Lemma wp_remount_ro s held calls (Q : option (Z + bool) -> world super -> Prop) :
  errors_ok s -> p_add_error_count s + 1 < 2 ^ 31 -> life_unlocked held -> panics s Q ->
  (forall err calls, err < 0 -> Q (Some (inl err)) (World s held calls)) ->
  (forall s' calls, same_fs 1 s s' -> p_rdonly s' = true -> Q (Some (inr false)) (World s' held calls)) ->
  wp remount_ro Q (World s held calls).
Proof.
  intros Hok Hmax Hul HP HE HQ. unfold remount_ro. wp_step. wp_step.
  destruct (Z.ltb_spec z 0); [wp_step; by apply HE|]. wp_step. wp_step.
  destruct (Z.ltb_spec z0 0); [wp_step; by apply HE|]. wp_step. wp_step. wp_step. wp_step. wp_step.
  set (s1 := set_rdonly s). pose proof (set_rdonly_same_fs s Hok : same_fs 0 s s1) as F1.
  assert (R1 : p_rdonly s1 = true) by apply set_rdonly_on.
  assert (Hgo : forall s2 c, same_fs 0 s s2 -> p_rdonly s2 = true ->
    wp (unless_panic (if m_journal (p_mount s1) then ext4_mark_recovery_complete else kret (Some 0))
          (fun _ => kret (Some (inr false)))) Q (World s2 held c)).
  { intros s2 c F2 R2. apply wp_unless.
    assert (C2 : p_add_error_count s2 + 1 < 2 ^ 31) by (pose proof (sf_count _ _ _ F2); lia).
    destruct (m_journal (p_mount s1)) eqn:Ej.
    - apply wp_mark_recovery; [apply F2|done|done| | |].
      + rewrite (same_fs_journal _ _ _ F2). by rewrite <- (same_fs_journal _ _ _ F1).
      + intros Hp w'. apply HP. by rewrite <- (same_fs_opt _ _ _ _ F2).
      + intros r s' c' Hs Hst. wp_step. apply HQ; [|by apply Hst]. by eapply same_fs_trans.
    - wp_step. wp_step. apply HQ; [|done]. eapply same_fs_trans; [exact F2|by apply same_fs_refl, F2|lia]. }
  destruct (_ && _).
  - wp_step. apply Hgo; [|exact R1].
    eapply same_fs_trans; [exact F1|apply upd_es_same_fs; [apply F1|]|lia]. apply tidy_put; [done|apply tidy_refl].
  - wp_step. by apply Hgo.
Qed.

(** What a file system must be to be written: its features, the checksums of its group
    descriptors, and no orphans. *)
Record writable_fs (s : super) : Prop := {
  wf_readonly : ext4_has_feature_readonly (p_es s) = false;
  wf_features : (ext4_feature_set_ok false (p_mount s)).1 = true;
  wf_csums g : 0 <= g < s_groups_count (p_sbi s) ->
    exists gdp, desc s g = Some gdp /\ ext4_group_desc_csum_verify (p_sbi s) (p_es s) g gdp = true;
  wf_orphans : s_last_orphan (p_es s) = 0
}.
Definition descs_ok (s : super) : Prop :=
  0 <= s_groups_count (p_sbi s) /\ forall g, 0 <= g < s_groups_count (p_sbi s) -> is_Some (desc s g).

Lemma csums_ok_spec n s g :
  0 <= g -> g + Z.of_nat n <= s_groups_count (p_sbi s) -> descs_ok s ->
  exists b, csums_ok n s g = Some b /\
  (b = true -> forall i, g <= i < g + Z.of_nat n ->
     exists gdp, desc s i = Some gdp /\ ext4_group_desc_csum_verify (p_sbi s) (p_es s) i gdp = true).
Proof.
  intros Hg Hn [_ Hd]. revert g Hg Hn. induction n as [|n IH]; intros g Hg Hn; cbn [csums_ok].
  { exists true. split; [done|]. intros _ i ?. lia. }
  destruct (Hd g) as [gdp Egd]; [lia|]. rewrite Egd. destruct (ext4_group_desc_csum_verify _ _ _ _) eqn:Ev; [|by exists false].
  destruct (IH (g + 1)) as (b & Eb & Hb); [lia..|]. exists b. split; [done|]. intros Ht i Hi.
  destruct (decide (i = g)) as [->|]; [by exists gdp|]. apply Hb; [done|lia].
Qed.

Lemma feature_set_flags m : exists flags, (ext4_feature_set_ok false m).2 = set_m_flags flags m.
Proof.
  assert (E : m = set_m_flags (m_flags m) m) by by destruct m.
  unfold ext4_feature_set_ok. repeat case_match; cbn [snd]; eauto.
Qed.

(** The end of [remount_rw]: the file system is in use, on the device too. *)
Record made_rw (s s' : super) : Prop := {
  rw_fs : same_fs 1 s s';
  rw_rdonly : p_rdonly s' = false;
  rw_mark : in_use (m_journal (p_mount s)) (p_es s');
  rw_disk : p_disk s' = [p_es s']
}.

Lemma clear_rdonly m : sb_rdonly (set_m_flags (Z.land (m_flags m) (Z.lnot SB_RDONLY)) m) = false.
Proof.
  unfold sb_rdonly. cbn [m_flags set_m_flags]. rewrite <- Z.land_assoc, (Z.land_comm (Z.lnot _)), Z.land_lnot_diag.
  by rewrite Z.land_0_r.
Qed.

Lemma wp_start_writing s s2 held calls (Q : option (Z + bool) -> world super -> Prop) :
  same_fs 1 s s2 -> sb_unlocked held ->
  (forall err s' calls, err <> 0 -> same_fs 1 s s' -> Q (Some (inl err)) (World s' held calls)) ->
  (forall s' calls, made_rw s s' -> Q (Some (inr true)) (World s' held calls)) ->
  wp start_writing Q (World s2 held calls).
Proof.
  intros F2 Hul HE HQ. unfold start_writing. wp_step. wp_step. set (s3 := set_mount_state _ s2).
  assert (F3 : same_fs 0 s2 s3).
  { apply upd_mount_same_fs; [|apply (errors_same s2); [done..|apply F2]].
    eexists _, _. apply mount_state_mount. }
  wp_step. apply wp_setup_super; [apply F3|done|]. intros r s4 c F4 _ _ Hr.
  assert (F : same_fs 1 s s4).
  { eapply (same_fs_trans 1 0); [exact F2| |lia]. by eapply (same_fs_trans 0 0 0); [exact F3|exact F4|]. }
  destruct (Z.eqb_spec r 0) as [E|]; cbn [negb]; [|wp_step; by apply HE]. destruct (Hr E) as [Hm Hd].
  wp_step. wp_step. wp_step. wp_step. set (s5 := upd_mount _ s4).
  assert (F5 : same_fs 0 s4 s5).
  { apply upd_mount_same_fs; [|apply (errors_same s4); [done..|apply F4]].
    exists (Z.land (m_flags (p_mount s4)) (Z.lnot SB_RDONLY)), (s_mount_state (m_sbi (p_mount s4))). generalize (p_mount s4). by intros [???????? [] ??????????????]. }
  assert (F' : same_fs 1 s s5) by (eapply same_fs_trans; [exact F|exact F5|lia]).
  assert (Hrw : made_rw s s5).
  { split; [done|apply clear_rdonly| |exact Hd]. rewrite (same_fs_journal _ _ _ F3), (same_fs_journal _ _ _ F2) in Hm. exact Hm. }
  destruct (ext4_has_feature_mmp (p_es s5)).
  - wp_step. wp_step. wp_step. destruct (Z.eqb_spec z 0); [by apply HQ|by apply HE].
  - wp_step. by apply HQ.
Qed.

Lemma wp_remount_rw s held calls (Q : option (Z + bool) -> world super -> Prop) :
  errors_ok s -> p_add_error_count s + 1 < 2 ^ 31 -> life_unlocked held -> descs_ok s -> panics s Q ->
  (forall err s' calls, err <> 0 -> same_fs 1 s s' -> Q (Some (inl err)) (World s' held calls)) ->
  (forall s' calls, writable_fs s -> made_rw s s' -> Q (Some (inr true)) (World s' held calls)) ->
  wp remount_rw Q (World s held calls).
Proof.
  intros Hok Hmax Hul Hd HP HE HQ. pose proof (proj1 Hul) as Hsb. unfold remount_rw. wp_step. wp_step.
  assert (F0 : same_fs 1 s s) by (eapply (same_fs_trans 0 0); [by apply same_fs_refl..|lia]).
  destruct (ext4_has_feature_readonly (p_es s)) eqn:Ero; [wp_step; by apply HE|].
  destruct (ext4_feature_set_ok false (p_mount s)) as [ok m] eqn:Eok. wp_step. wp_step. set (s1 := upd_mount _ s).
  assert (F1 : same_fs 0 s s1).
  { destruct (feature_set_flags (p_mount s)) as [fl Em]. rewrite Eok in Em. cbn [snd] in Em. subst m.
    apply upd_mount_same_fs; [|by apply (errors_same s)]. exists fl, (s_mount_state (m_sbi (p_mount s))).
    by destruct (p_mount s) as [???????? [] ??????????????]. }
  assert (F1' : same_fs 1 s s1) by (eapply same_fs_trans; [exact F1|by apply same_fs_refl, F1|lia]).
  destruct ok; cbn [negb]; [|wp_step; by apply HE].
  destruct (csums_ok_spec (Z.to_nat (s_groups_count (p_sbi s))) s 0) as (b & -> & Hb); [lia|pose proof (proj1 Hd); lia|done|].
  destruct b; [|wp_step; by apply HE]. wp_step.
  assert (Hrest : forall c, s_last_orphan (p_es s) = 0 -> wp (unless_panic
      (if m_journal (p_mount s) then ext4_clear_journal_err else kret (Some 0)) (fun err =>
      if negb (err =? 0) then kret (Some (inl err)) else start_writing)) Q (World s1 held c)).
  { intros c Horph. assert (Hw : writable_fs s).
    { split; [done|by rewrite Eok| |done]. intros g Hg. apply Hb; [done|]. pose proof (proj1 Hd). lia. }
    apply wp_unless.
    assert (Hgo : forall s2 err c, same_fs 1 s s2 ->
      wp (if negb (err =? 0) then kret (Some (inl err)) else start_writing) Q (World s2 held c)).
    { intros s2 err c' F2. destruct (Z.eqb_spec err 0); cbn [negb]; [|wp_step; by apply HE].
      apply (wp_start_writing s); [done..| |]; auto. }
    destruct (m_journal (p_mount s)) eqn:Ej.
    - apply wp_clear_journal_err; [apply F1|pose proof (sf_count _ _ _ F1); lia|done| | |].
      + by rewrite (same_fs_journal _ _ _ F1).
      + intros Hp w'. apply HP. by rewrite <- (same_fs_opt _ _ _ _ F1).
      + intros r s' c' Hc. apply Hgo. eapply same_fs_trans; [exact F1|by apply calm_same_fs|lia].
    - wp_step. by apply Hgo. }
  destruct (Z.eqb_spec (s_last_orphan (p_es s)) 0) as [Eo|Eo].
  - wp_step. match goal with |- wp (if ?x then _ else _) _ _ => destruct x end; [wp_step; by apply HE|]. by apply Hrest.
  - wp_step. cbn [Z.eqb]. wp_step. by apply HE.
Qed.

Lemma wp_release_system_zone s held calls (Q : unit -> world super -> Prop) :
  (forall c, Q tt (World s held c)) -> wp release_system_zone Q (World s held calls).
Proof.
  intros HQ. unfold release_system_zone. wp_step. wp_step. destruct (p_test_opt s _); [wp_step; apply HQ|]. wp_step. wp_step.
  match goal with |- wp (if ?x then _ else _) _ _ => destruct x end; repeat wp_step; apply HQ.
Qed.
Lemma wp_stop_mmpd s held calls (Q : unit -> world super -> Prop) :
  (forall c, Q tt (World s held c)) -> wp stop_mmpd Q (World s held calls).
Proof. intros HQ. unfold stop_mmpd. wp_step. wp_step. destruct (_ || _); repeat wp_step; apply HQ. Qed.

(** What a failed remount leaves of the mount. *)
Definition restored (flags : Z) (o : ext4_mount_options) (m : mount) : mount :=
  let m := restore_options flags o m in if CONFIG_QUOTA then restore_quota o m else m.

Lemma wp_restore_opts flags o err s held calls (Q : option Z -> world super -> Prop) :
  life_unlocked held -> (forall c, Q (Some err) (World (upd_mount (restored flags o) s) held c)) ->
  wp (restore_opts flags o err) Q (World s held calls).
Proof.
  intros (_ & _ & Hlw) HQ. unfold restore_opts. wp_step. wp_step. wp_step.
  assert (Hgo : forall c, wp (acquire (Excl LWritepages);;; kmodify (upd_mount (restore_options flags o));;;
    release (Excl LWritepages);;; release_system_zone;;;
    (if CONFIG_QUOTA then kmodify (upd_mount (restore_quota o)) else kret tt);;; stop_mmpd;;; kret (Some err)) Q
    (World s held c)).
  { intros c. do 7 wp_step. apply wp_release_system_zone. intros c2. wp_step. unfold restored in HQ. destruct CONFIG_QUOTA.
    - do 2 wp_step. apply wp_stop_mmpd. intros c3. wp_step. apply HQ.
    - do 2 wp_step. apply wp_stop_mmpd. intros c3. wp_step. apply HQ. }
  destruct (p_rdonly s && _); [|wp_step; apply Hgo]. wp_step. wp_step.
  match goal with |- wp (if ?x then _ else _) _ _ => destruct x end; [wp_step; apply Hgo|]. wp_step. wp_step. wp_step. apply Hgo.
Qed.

====

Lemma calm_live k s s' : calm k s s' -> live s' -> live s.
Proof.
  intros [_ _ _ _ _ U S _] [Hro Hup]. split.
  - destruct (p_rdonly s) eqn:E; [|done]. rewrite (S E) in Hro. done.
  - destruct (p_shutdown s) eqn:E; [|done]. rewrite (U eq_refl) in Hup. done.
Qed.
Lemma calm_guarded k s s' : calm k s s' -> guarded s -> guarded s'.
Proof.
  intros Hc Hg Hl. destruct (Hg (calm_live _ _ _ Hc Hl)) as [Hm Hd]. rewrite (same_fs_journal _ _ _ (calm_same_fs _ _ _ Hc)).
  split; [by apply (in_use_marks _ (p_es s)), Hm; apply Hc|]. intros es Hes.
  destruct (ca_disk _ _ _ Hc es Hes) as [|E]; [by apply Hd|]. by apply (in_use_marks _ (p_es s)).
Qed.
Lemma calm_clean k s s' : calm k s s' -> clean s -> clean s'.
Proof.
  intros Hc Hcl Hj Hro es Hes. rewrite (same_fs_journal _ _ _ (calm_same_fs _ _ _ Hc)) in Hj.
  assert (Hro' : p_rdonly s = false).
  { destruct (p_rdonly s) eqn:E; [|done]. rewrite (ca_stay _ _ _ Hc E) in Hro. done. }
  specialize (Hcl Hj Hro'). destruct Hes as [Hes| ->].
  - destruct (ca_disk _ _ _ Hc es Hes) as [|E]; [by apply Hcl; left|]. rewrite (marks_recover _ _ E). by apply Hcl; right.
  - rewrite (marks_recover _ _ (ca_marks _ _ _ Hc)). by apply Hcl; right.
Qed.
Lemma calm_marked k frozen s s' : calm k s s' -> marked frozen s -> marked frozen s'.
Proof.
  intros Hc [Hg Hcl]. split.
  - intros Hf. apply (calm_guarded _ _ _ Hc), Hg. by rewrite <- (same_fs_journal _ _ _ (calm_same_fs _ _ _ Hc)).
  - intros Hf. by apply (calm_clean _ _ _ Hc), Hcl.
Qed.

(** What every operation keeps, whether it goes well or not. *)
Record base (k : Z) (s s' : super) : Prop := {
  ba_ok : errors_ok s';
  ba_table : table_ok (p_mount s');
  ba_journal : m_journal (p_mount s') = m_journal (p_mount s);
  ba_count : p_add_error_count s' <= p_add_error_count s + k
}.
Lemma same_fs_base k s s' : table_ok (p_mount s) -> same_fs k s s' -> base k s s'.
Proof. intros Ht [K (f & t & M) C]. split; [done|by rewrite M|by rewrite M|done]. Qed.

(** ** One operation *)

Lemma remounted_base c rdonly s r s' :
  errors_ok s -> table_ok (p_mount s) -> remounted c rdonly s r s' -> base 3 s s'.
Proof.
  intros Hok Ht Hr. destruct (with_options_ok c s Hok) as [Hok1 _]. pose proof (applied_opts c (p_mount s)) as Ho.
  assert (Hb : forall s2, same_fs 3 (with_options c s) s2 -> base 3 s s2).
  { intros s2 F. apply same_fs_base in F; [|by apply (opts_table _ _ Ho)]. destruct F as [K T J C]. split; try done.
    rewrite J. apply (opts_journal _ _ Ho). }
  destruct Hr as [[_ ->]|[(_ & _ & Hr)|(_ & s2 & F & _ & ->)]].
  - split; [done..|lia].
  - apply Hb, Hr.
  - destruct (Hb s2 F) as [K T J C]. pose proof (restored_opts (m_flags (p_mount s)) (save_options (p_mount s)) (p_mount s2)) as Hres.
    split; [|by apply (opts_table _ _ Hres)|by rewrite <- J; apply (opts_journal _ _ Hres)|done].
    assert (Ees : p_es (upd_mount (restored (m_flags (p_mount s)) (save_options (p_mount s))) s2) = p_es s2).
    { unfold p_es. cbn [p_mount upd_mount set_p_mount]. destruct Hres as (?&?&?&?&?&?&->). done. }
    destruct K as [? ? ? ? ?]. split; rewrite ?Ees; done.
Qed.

====

PROBLEM DESCRIPTION | The lines holding the string "unit" in the listing above are what you should copy out.

RESULT |
Lemma wp_release_system_zone s held calls (Q : unit -> world super -> Prop) :
Lemma wp_stop_mmpd s held calls (Q : unit -> world super -> Prop) :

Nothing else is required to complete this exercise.